WHAT THE TASK REQUIRES: Every line of the data that includes "Hbound" should be copied out.

◇ ◇ ◇ ◇

(** C8, witness: one probe output for each of the four cases. *)
Lemma doCheckFSType_cases_witness :
  doCheckFSType " " = ("", None)
  /\ doCheckFSType "ID_FS_UUID=0a1b ID_FS_TYPE=ext4 ID_FS_USAGE=filesystem"
     = ("ext4", None)
  /\ doCheckFSType "ID_FS_UUID=0a1b ID_FS_TYPE"
     = ("", Some (Errorf "couldn't parse filesystem data from %s"
                    [OString "ID_FS_UUID=0a1b ID_FS_TYPE"]))
  /\ exists blockAttrs,
       doCheckFSType "ID_FS_UUID=0a1b"
       = ("", Some (Errorf "couldn't find %s in %s"
                      [OString FSKey; OMap blockAttrs])).
Proof.
  split; [|split; [|split]].
  - exact (proj1 (doCheckFSType_cases " ") eq_refl).
  - refine (proj1 (proj2 (doCheckFSType_cases
              "ID_FS_UUID=0a1b ID_FS_TYPE=ext4 ID_FS_USAGE=filesystem"))
              ["ID_FS_UUID=0a1b"] ["ID_FS_USAGE=filesystem"] eq_refl _).
    simpl. intros token [<-|[<-|[]]]; split; reflexivity.
  - apply (proj1 (proj2 (proj2
             (doCheckFSType_cases "ID_FS_UUID=0a1b ID_FS_TYPE")))).
    exists "ID_FS_TYPE". split; [right; left|]; reflexivity.
  - apply (proj2 (proj2 (proj2 (doCheckFSType_cases "ID_FS_UUID=0a1b")))).
    + discriminate.
    + simpl. intros token [<-|[]]. split; reflexivity.
Defined.

(** With the key given twice the later token decides. *)
Example doCheckFSType_repeated_key :
  doCheckFSType "ID_FS_TYPE=ext4 ID_FS_TYPE=xfs" = ("xfs", None).
Proof. vm_compute. reflexivity. Qed.

(** ** The device path *)

Lemma last_nonempty_default (y d d' : volInfo) (rest : list volInfo) :
  List.last (y :: rest) d = List.last (y :: rest) d'.
Proof.
  revert y. induction rest as [|z rest IH]; intros y; [reflexivity|].
  exact (IH z).
Qed.

Lemma last_cons_default (x d : volInfo) (rest : list volInfo) :
  List.last (x :: rest) d = List.last rest x.
Proof.
  destruct rest as [|y rest]; [reflexivity|].
  exact (last_nonempty_default y d x rest).
Qed.

(** The inner loop with one variable for the statement: the length of the
    memory and the other variables stay, [v] ends with the last volume, and
    [vol] points to [v] when some volume has number 0. *)
Lemma getDevPath_volumes_shared (volumes : list volInfo) (v : nat) :
  forall (mem : memory) (vol : nat) (held : volInfo),
  mem !! v = Some held ->
  length (fst (getDevPath_volumes per_statement volumes v mem vol)) = length mem
  /\ (forall i, i <> v ->
        fst (getDevPath_volumes per_statement volumes v mem vol) !! i = mem !! i)
  /\ fst (getDevPath_volumes per_statement volumes v mem vol) !! v
     = Some (List.last volumes held)
  /\ snd (getDevPath_volumes per_statement volumes v mem vol)
     = if has_volume0 volumes then v else vol.
Proof.
  induction volumes as [|x rest IH]; intros mem vol held Hheld.
  - simpl. auto.
  - cbn [getDevPath_volumes].
    assert (Hv : (v < length mem)%nat) by (eapply lookup_lt_Some; eauto).
    destruct (IH (<[v:=x]> mem) (if VlmNr x =? 0 then v else vol) x
                (list_lookup_insert_eq mem v x Hv))
      as (Hlen & Hothers & Hlast & Hvol).
    rewrite Hlen, Hlast, Hvol, length_insert, last_cons_default.
    repeat split.
    + intros i Hi. rewrite (Hothers i Hi).
      apply list_lookup_insert_ne. congruence.
    + unfold has_volume0, is_volume0. cbn [existsb].
      fold is_volume0. fold (has_volume0 rest).
      destruct (VlmNr x =? 0), (has_volume0 rest); reflexivity.
Qed.

(** The inner loop with a variable per iteration: [vol] ends at the last
    volume numbered 0, if there is one. *)
Lemma getDevPath_volumes_fresh (volumes : list volInfo) :
  forall (v : nat) (mem : memory) (vol : nat),
  (vol < length mem)%nat ->
  (snd (getDevPath_volumes per_iteration volumes v mem vol)
   < length (fst (getDevPath_volumes per_iteration volumes v mem vol)))%nat
  /\ deref (fst (getDevPath_volumes per_iteration volumes v mem vol))
       (snd (getDevPath_volumes per_iteration volumes v mem vol))
     = List.last (List.filter is_volume0 volumes) (deref mem vol).
Proof.
  induction volumes as [|x rest IH]; intros v mem vol Hvol.
  - simpl. auto.
  - cbn [getDevPath_volumes].
    assert (Hfilter : List.filter is_volume0 (x :: rest)
                      = if VlmNr x =? 0 then x :: List.filter is_volume0 rest
                        else List.filter is_volume0 rest) by reflexivity.
    rewrite Hfilter. clear Hfilter.
    assert (Hnew : ((if (VlmNr x =? 0)%Z then length mem else vol)
                    < length (mem ++ [x]))%nat).
    { rewrite length_app. cbn [length]. destruct (VlmNr x =? 0); lia. }
    destruct (IH (length mem) (mem ++ [x])%list
                (if VlmNr x =? 0 then length mem else vol) Hnew)
      as [Hbound Hderef].
    split; [exact Hbound|]. rewrite Hderef.
    destruct (VlmNr x =? 0).
    + rewrite last_cons_default. f_equal. unfold deref.
      rewrite lookup_app_r by lia. now rewrite Nat.sub_diag.
    + f_equal. unfold deref. now rewrite lookup_app_l by lia.
Qed.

◇ ◇ ◇ ◇

ANSWER SECTION:
      as [Hbound Hderef].
    split; [exact Hbound|]. rewrite Hderef.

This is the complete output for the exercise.